## Task
Two lines below mark the span: the one containing "first.2 = Ok" and the one containing "assert (first = (first.1, Ok". Set down both, plus every line between, exactly as they stand, and nothing else.

## Records supplied
(* ===== verification/Migrate.v ===== *)
(** * Migrations and connections ([internal/db/migrate.go], [postgres.go], [redis.go])

    [AutoMigrate] runs the migration files that are not recorded, in the order
    of their names, and records each.  What the SQL of a file does is a function
    of the schema; every statement may fail. *)

From S2P Require Import Prelude GoBase Domain Codes Encoding Store Tracer.
From stdpp Require Import base gmap list strings sorting.
From Stdlib Require Import ZArith Lia.

Local Open Scope string_scope.
Local Open Scope Z_scope.

(** ** Migrations *)

(** Running the text of a migration, in one implicit transaction. *)
Class MigrationSQL (S : Type) : Type := { runSQL : string -> S -> Result error S }.

Section Migrate.
Context {S : Type} {MS : MigrationSQL S}.

(** The schema, the table [_migrations] if it is there, and the outcomes of the
    round trips to come. *)
Record MigrationDB : Type := mkMigrationDB {
  md_schema : S; md_recorded : option (gset string); md_faults : list Fault
}.

Definition G (A : Type) : Type := MigrationDB -> MigrationDB * Result error A.
Definition retG {A} (a : A) : G A := fun d => (d, Ok a).
Definition bindG {A B} (m : G A) (f : A -> G B) : G B := fun d =>
  match m d with (d1, Ok a) => f a d1 | (d1, Err e) => (d1, Err e) end.
Notation "'let%' x := m 'in' f" := (bindG m (fun x => f)) (at level 10, x binder, m at level 100, f at level 200).

(** A statement on the pool; [context] is the prefix of the error. *)
Definition execG {A} (context : string) (stmt : MigrationDB -> Result error (MigrationDB * A)) : G A := fun d =>
  let d1 := mkMigrationDB (md_schema d) (md_recorded d) (tl (md_faults d)) in
  match hd NoFault (md_faults d), stmt d1 with
  | FailBefore, _ => (d1, Err (ErrWrap context ErrConn))
  | NoFault, Ok (d2, a) => (d2, Ok a)
  | FailAfter, Ok (d2, _) => (d2, Err (ErrWrap context ErrConn))
  | NoFault, Err e => (d1, Err (ErrWrap context e))
  | FailAfter, Err _ => (d1, Err (ErrWrap context ErrConn))
  end.

Definition noTable : error := ErrText "relation _migrations does not exist".

Definition createTable : G unit := execG "create _migrations table" (fun d =>
  Ok (mkMigrationDB (md_schema d) (Some (default ∅ (md_recorded d))) (md_faults d), tt)).
Definition isRecorded (name : string) : G bool := execG ("check migration " ++ name) (fun d =>
  match md_recorded d with Some r => Ok (d, bool_decide (name ∈ r)) | None => Err noTable end).
Definition applyFile (name sql : string) : G unit := execG ("exec " ++ name) (fun d =>
  match runSQL sql (md_schema d) with
  | Ok s => Ok (mkMigrationDB s (md_recorded d) (md_faults d), tt)
  | Err e => Err e
  end).
(** The name is the primary key. *)
Definition record (name : string) : G unit := execG ("record migration " ++ name) (fun d =>
  match md_recorded d with
  | Some r => if bool_decide (name ∈ r) then Err (ErrText "duplicate key")
              else Ok (mkMigrationDB (md_schema d) (Some ({[name]} ∪ r)) (md_faults d), tt)
  | None => Err noTable
  end).

(** The embedded files: name and content. *)
Definition Files : Type := list (string * string).
(** [fs.Glob(migrations, "*.up.sql")] on a flat directory. *)
Definition upSuffix (name : string) : bool := HasPrefix (srev name) (srev ".up.sql").
Definition Glob (files : Files) : list string := List.filter upSuffix (map fst files).
Definition ReadFile (files : Files) (name : string) : Result error string :=
  match find (fun f => String.eqb f.1 name) files with Some f => Ok f.2 | None => Err (ErrText "file does not exist") end.

(** The loop over the names; the number applied. *)
Fixpoint migrateLoop (files : Files) (names : list string) (applied : Z) : G Z :=
  match names with
  | [] => retG applied
  | name :: names' =>
      let% exists_ := isRecorded name in
      if (exists_ : bool) then migrateLoop files names' applied else
      match ReadFile files name with
      | Err e => fun d => (d, Err (ErrWrap ("read " ++ name) e))
      | Ok sql =>
          let% _ := applyFile name sql in
          let% _ := record name in
          migrateLoop files names' (applied + 1)
      end
  end.

Definition AutoMigrate (files : Files) : G Z :=
  let% _ := createTable in
  migrateLoop files (sort_by String.leb (Glob files)) 0.

(** ** What a run leaves *)

(** Everything recorded before stays recorded. *)
Definition recorded (d : MigrationDB) : gset string := default ∅ (md_recorded d).

Lemma execG_ok {A} ctx (stmt : MigrationDB -> Result error (MigrationDB * A)) d d' a :
  execG ctx stmt d = (d', Ok a) ->
  hd NoFault (md_faults d) = NoFault /\ stmt (mkMigrationDB (md_schema d) (md_recorded d) (tl (md_faults d))) = Ok (d', a).
Proof. unfold execG. destruct (hd NoFault (md_faults d)), (stmt _) as [e|[d2 a2]]; try done. by intros [= <- <-]. Qed.

Lemma bindG_ok {A B} (m : G A) (f : A -> G B) d d' b :
  bindG m f d = (d', Ok b) -> exists d1 a, m d = (d1, Ok a) /\ f a d1 = (d', Ok b).
Proof. unfold bindG. destruct (m d) as [d1 [e|a]]; [done|]. eauto. Qed.

(** The files a schema goes through. *)
Fixpoint runAll (files : Files) (names : list string) (s : S) : Result error S :=
  match names with
  | [] => Ok s
  | name :: names' =>
      match ReadFile files name with
      | Ok sql => match runSQL sql s with Ok s' => runAll files names' s' | Err e => Err e end
      | Err e => Err e
      end
  end.

(** The names of [names] not in [r], each once. *)
Fixpoint pending (r : gset string) (names : list string) : list string :=
  match names with
  | [] => []
  | name :: names' => if bool_decide (name ∈ r) then pending r names' else name :: pending ({[name]} ∪ r) names'
  end.

Lemma loop_ok files names k d d' n :
  migrateLoop files names k d = (d', Ok n) -> is_Some (md_recorded d) ->
  runAll files (pending (recorded d) names) (md_schema d) = Ok (md_schema d') /\
  n = k + Z.of_nat (length (pending (recorded d) names)) /\
  md_recorded d' = Some (list_to_set names ∪ recorded d).
Proof.
  revert k d. induction names as [|name names IH]; intros k d Hm [r Hr]; cbn [migrateLoop] in Hm.
  - injection Hm as <- <-. cbn. split; [done|]. split; [lia|]. rewrite Hr. unfold recorded. rewrite Hr. f_equal. cbn. by rewrite union_empty_l_L.
  - apply bindG_ok in Hm as (d1 & b & H1 & Hm). apply execG_ok in H1 as [_ H1]. cbn in H1. rewrite Hr in H1. injection H1 as <- <-.
    unfold recorded in *. rewrite Hr. cbn [default from_option pending] in *. unfold id in *.
    destruct (bool_decide (name ∈ r)) eqn:Eb.
    + destruct (IH _ _ Hm ltac:(by eexists)) as (H2 & H3 & H4). cbn in *. split; [done|]. split; [done|].
      rewrite H4. apply bool_decide_eq_true in Eb. f_equal. clear -Eb. set_solver.
    + destruct (ReadFile files name) as [e|sql] eqn:Ef; [done|].
      apply bindG_ok in Hm as (d2 & [] & H2 & Hm). apply execG_ok in H2 as [_ H2]. cbn in H2.
      destruct (runSQL sql (md_schema d)) as [e|s] eqn:Es; [done|]. injection H2 as <-.
      apply bindG_ok in Hm as (d3 & [] & H3 & Hm). apply execG_ok in H3 as [_ H3]. cbn in H3. rewrite Eb in H3. injection H3 as <-.
      destruct (IH _ _ Hm ltac:(by eexists)) as (H4 & H5 & H6). cbn in *. rewrite Ef, Es. split; [done|]. split; [lia|].
      rewrite H6. f_equal. clear. set_solver.
Qed.

Lemma pending_none r names : list_to_set names ⊆ r -> pending r names = [].
Proof.
  induction names as [|name names IH]; simpl; intros Hs; [done|]. rewrite bool_decide_eq_true_2 by set_solver. apply IH. set_solver.
Qed.
(** Once all names are recorded a run changes nothing, whatever its statements
    meet, and on a working connection it succeeds. *)
Lemma loop_recorded files names k (d : MigrationDB) r :
  md_recorded d = Some r -> list_to_set names ⊆ r ->
  md_schema (migrateLoop files names k d).1 = md_schema d /\ md_recorded (migrateLoop files names k d).1 = md_recorded d /\
  (Forall (fun f => f = NoFault) (md_faults d) -> (migrateLoop files names k d).2 = Ok k).
Proof.
  revert d. induction names as [|name names IH]; intros d Hr Hsub; [done|].
  set (d' := mkMigrationDB (md_schema d) (Some r) (tl (md_faults d))).
  assert (migrateLoop files (name :: names) k d = match hd NoFault (md_faults d) with
    | NoFault => migrateLoop files names k d'
    | _ => (d', Err (ErrWrap ("check migration " ++ name) ErrConn))
    end) as ->.
  { cbn [migrateLoop]. unfold bindG at 1, isRecorded, execG. cbn [md_recorded]. rewrite Hr. fold d'.
    rewrite bool_decide_eq_true_2 by set_solver. by destruct (hd _ _). }
  destruct (IH d' eq_refl ltac:(set_solver)) as (H1 & H2 & H3).
  destruct (md_faults d) as [|f l] eqn:Ef; cbn [hd]; [split; [exact H1|]; split; [by rewrite H2|exact H3]|].
  destruct f; cbn [fst snd]; (split; [done|]); (split; [by rewrite ?H2|]); intros [Hf Hl]%Forall_cons; [by apply H3|done..].
Qed.

(** On a working connection a run whose files can be run succeeds. *)
Lemma loop_runs files names k (d : MigrationDB) r s :
  md_recorded d = Some r -> md_faults d = [] -> runAll files (pending r names) (md_schema d) = Ok s ->
  exists d' n, migrateLoop files names k d = (d', Ok n).
Proof.
  revert k d r. induction names as [|name names IH]; intros k d r Hr Hf Hs; [by do 2 eexists|].
  cbn [migrateLoop pending] in *. unfold bindG at 1, isRecorded, execG at 1. cbn [md_recorded]. rewrite Hf, Hr. cbn [hd tl].
  destruct (bool_decide (name ∈ r)) eqn:Eb; [by eapply IH|]. cbn [runAll] in Hs.
  destruct (ReadFile files name) as [e|sql]; [done|]. destruct (runSQL sql (md_schema d)) as [e|s1] eqn:Es; [done|].
  unfold bindG, applyFile, record, execG. cbn [md_schema md_faults md_recorded hd tl]. rewrite Es. cbn [hd tl md_schema md_faults md_recorded].
  rewrite Eb. by eapply IH.
Qed.
End Migrate.

(** ** Connections *)

Definition defaultPostgresMaxConns : Z := 10.

(** [pgxpool]: parsing a DSN, opening a pool with its limit and tracer, pinging
    it with a timeout and closing it, over what is outside. *)
Class PoolLib (E Cfg Pool : Type) : Type := {
  ParseConfig : string -> Result error Cfg;
  NewWithConfig : Cfg -> Z -> option sampledTxnSQLTracer -> E -> E * Result error Pool;
  PoolPing : Pool -> Duration -> E -> E * option error;
  PoolClose : Pool -> E -> E
}.

(** [goredis]: a client is made without an error. *)
Class RedisLib (E Client : Type) : Type := {
  NewRedis : string -> string -> Z -> E -> E * Client;
  RedisPing : Client -> Duration -> E -> E * option error;
  RedisClose : Client -> E -> E
}.

Section Connections.
Context {E Cfg Pool Redis : Type} {PL : PoolLib E Cfg Pool} {RL : RedisLib E Redis} (getenv : string -> string).

Definition NewPoolWithMaxConns (dsn : string) (maxConns : Z) (e : E) : E * Result error Pool :=
  match ParseConfig dsn with
  | Err err => (e, Err err)
  | Ok cfg =>
      let tracer := option_map fst (newTxnSQLDebugTracerFromEnv getenv) in
      let maxConns := if maxConns <=? 0 then defaultPostgresMaxConns else maxConns in
      match NewWithConfig cfg (wrap32 maxConns) tracer e with
      | (e1, Err err) => (e1, Err err)
      | (e1, Ok pool) =>
          match PoolPing pool 2000000000 e1 with
          | (e2, Some err) => (PoolClose pool e2, Err err)
          | (e2, None) => (e2, Ok pool)
          end
      end
  end.
Definition NewPool (dsn : string) : E -> E * Result error Pool := NewPoolWithMaxConns dsn defaultPostgresMaxConns.

Definition NewClient (addr password : string) (db : Z) (e : E) : E * Result error Redis :=
  let (e1, client) := NewRedis addr password db e in
  match RedisPing client 2000000000 e1 with
  | (e2, Some err) => (RedisClose client e2, Err err)
  | (e2, None) => (e2, Ok client)
  end.
End Connections.

(** ** The theorem *)

(** [C40] Migrating is idempotent.  A run on a working connection succeeds if
    the files that are not recorded can be run in the order of their names; a
    run that succeeds has taken the schema through exactly those, each once, and
    has recorded them all.  After it any further run succeeds on a working
    connection, having applied nothing, and whatever its statements meet it
    changes neither the schema nor what is recorded. *)
Theorem migrations_idempotent {S} {MS : MigrationSQL S} files (d : @MigrationDB S) :
  let names := pending (recorded d) (sort_by String.leb (Glob files)) in
  (forall s, md_faults d = [] -> runAll files names (md_schema d) = Ok s -> exists d1 n, AutoMigrate files d = (d1, Ok n)) /\
  forall d1 n, AutoMigrate files d = (d1, Ok n) ->
    runAll files names (md_schema d) = Ok (md_schema d1) /\ n = Z.of_nat (length names) /\
    recorded d1 = list_to_set (Glob files) ∪ recorded d /\
    forall faults, let again := AutoMigrate files (mkMigrationDB (md_schema d1) (md_recorded d1) faults) in
      md_schema again.1 = md_schema d1 /\ md_recorded again.1 = md_recorded d1 /\
      (Forall (fun f => f = NoFault) faults -> again.2 = Ok 0).
Proof.
  intros names. split.
  { intros s Hf Hs. unfold AutoMigrate, bindG at 1, createTable, execG at 1. rewrite Hf. cbn [hd tl md_schema md_recorded md_faults].
    by eapply loop_runs. }
  intros d1 n H1. unfold AutoMigrate in H1. apply bindG_ok in H1 as (c1 & [] & Hc & H1). apply execG_ok in Hc as [_ Hc]. injection Hc as <-.
  destruct (loop_ok _ _ _ _ _ _ H1 ltac:(by eexists)) as (A1 & A2 & A3).
  assert ((list_to_set (sort_by String.leb (Glob files)) : gset string) = list_to_set (Glob files)) as Hset.
  { apply set_eq. intros x. by rewrite !elem_of_list_to_set, elem_of_sort_by. }
  change (recorded (mkMigrationDB _ (Some (default ∅ (md_recorded ?x))) _)) with (recorded x) in A1, A2, A3.
  cbn [md_schema] in *. split; [exact A1|]. split; [by rewrite Z.add_0_l in A2|].
  split; [unfold recorded at 1; rewrite A3, <- Hset; done|]. intros faults. set (again := AutoMigrate files _).
  assert (forall fs, md_schema (migrateLoop files (sort_by String.leb (Glob files)) 0 (mkMigrationDB (md_schema d1) (md_recorded d1) fs)).1 = md_schema d1 /\
    md_recorded (migrateLoop files (sort_by String.leb (Glob files)) 0 (mkMigrationDB (md_schema d1) (md_recorded d1) fs)).1 = md_recorded d1 /\
    (Forall (fun f => f = NoFault) fs -> (migrateLoop files (sort_by String.leb (Glob files)) 0 (mkMigrationDB (md_schema d1) (md_recorded d1) fs)).2 = Ok 0)) as Hloop.
  { intros fs. rewrite A3. eapply (loop_recorded files _ 0 (mkMigrationDB (md_schema d1) (Some _) fs)); [done|]. clear. set_solver. }
  destruct (Hloop (tl faults)) as (L1 & L2 & L3).
  assert (again = match hd NoFault faults with
    | NoFault => migrateLoop files (sort_by String.leb (Glob files)) 0 (mkMigrationDB (md_schema d1) (md_recorded d1) (tl faults))
    | _ => (mkMigrationDB (md_schema d1) (md_recorded d1) (tl faults), Err (ErrWrap "create _migrations table" ErrConn))
    end) as ->.
  { unfold again, AutoMigrate, bindG at 1, createTable, execG. cbn [md_schema md_recorded md_faults]. rewrite A3. by destruct (hd _ _). }
  destruct faults as [|f l]; cbn [hd]; [done|].
  destruct f; cbn [fst snd md_schema md_recorded tl] in *; (split; [done|]); (split; [done|]); intros [Hf Hl]%Forall_cons; [by apply L3|done..].
Qed.

(** ** Two runs *)

(** A schema that lists the files applied to it. *)
#[local] Instance loggedSQL : MigrationSQL (list string) := { runSQL sql s := Ok (s ++ [sql])%list }.
Definition twoFiles : Files := [("000002_b.up.sql", "b"); ("000001_a.up.sql", "a"); ("000001_a.down.sql", "drop")].

Lemma migrations_idempotent_witness :
  let first := AutoMigrate twoFiles (mkMigrationDB [] None []) in
  first.2 = Ok 2 /\ md_schema first.1 = ["a"; "b"] /\
  (AutoMigrate twoFiles (mkMigrationDB (md_schema first.1) (md_recorded first.1) [NoFault])).2 = Ok 0.
Proof.
  cbv zeta. set (first := AutoMigrate twoFiles (mkMigrationDB [] None [])).
  assert (first = (first.1, Ok 2)) as E by (vm_compute; reflexivity).
  destruct (proj2 (migrations_idempotent twoFiles (mkMigrationDB [] None [])) first.1 2 E) as (_ & _ & _ & Hagain).
  split; [rewrite E; reflexivity|]. split; [vm_compute; reflexivity|].
  apply (proj2 (proj2 (Hagain [NoFault]))). by repeat constructor.
Defined.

## Answer space
  first.2 = Ok 2 /\ md_schema first.1 = ["a"; "b"] /\
  (AutoMigrate twoFiles (mkMigrationDB (md_schema first.1) (md_recorded first.1) [NoFault])).2 = Ok 0.
Proof.
  cbv zeta. set (first := AutoMigrate twoFiles (mkMigrationDB [] None [])).
  assert (first = (first.1, Ok 2)) as E by (vm_compute; reflexivity).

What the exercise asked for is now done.